Step S30, carrying out two-way fusion on the multi-level cross-modal fusion features based on a two-way fusion structure to obtain layered significant fusion features with different scales, and carrying out multi-scale fusion on the layered significant fusion features to obtain significant target images corresponding to the RGB images and the depth images.

In the present embodiment, "bidirectional" in the bidirectional fusion structure means a bidirectional path from top to bottom and from bottom to top. Different levels in the deep network contain different characteristic responses to salient objects. In particular, deep features of the network provide differentiated and integrated semantic information, and lower layers of the network contain more local detail information for salient objects. In order to effectively position and detect global and local information of a salient object, the invention designs a multi-scale fusion mode based on a bidirectional structure, and aggregates multi-scale and comprehensive feature information of each level by a top-down path and a bottom-up path to obtain a layered salient fusion feature. And then sampling, splicing and other operations are carried out on the layered significant fusion characteristics, so that a high-quality significant target image corresponding to the original RGB-D image can be obtained.

As shown in fig. 3, fig. 3 is a schematic diagram of the overall network structure of the present invention. RGB refers to the RGB image to be detected, Depth refers to the Depth image registered with this RGB image. Conv1 to Conv5 each represent a convolution operation. fr₂、fr₃、fr₄And fr₅Representing the above-mentioned hierarchical RGB image features, fd₂、fd₃、fd₄And fd₅Representing the layered depth image features described above. Characterizing layered RGB image fr₂、fr₃、fr₄And fr₅With the hierarchical depth image feature fd₂、fd₃、fd₄And fd₅And inputting the data into a plurality of MFM modules according to corresponding levels to obtain the multi-level cross-modal fusion characteristics. Then, the cross-modal fusion features of each level are input into a Feature fusion module (FF) and a Multi-scale fusion Module (MF) corresponding to a Bi-directional Multi-scale decoder (BMD), and high and low level features are fused in a top-down and bottom-up path, so that the hierarchical significant fusion features can be obtained. And finally, carrying out UP (UP-sampling of bilinear interpolation) operation on the layered salient fusion features to obtain four sub-images P2, P3, P4 and P5, and finally carrying out splicing and channel number conversion on the four sub-images to obtain a final salient target image (salient image).

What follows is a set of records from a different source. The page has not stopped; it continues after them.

Definition writeU_Int40BE (buf : list Z) (value : Z) (offset : jsval) (min max : Z) : result (list Z * Z) :=
  let! offset := checkInt value min max buf offset 4 in
  let buf := store buf offset (high_word value) in
  let offset := offset + 1 in
  let buf := store buf (offset + 3) value in
  let value := ushr value 8 in
  let buf := store buf (offset + 2) value in
  let value := ushr value 8 in
  let buf := store buf (offset + 1) value in
  let value := ushr value 8 in
  let buf := store buf offset value in
  Ok (buf, offset + 4).

Definition writeU_Int48LE (buf : list Z) (value : Z) (offset : jsval) (min max : Z) : result (list Z * Z) :=
  let! offset := checkInt value min max buf offset 5 in
  let newVal := high_word value in
  let buf := store buf offset value in
  let value := ushr value 8 in
  let buf := store buf (offset + 1) value in
  let value := ushr value 8 in
  let buf := store buf (offset + 2) value in
  let value := ushr value 8 in
  let buf := store buf (offset + 3) value in
  let buf := store buf (offset + 4) newVal in
  let buf := store buf (offset + 5) (ushr newVal 8) in
  Ok (buf, offset + 6).

Definition writeU_Int48BE (buf : list Z) (value : Z) (offset : jsval) (min max : Z) : result (list Z * Z) :=
  let! offset := checkInt value min max buf offset 5 in
  let newVal := high_word value in
  let buf := store buf offset (ushr newVal 8) in
  let buf := store buf (offset + 1) newVal in
  let offset := offset + 2 in
  let buf := store buf (offset + 3) value in
  let value := ushr value 8 in
  let buf := store buf (offset + 2) value in
  let value := ushr value 8 in
  let buf := store buf (offset + 1) value in
  let value := ushr value 8 in
  let buf := store buf offset value in
  Ok (buf, offset + 4).

Definition writeUIntLE (buf : list Z) (value : Z) (offset : jsval) (byteLength : Z) : result (list Z * Z) :=
  if byteLength =? 6 then writeU_Int48LE buf value offset 0 0xffffffffffff
  else if byteLength =? 5 then writeU_Int40LE buf value offset 0 0xffffffffff
  else if byteLength =? 3 then writeU_Int24LE buf value offset 0 0xffffff
  else if byteLength =? 4 then writeU_Int32LE buf value offset 0 0xffffffff
  else if byteLength =? 2 then writeU_Int16LE buf value offset 0 0xffff
  else if byteLength =? 1 then writeU_Int8 buf value offset 0 0xff
  else Throw (boundsError byteLength 6 (Some "byteLength"%string)).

In the embodiment, the layered RGB modal characteristics of the RGB image and the layered depth modal characteristics of the depth image are obtained; performing multi-stage cross-modal feature fusion on the layered RGB modal features and the layered depth modal features based on an attention mechanism and a cross-modal guidance strategy to obtain multi-stage cross-modal fusion features of the layered RGB modal features and the layered depth modal features; and carrying out two-way fusion on the multi-level cross-modal fusion features based on a two-way fusion structure to obtain layered significant fusion features with different scales, and carrying out multi-scale fusion on the layered significant fusion features to obtain significant target images corresponding to the RGB images and the depth images. Through the mode, the mode of adopting an attention mechanism instead of directly using and fusing the layered RGB modal characteristics and the layered depth modal characteristics is adopted, so that the introduction of useless or redundant information in the modal characteristics is avoided, and the performance of the significant target detection is improved; cross-modal feature fusion is carried out by designing a cross-modal guidance strategy, so that effectiveness and complementarity among cross-modal multi-features can be fully utilized, and more accurate cross-modal significant feature expression is formed while the influence of a depth image with poor quality is reduced; by designing a bidirectional fusion structure, the multi-level cross-modal fusion features are subjected to multi-scale fusion, so that high-level and low-level features in multiple levels can be effectively aggregated, the detection performance of the saliency target is further improved, and the robustness of a detection algorithm is further improved, so that the technical problem that the detection capability of the saliency target detection method of the existing RGB-D image is limited is solved.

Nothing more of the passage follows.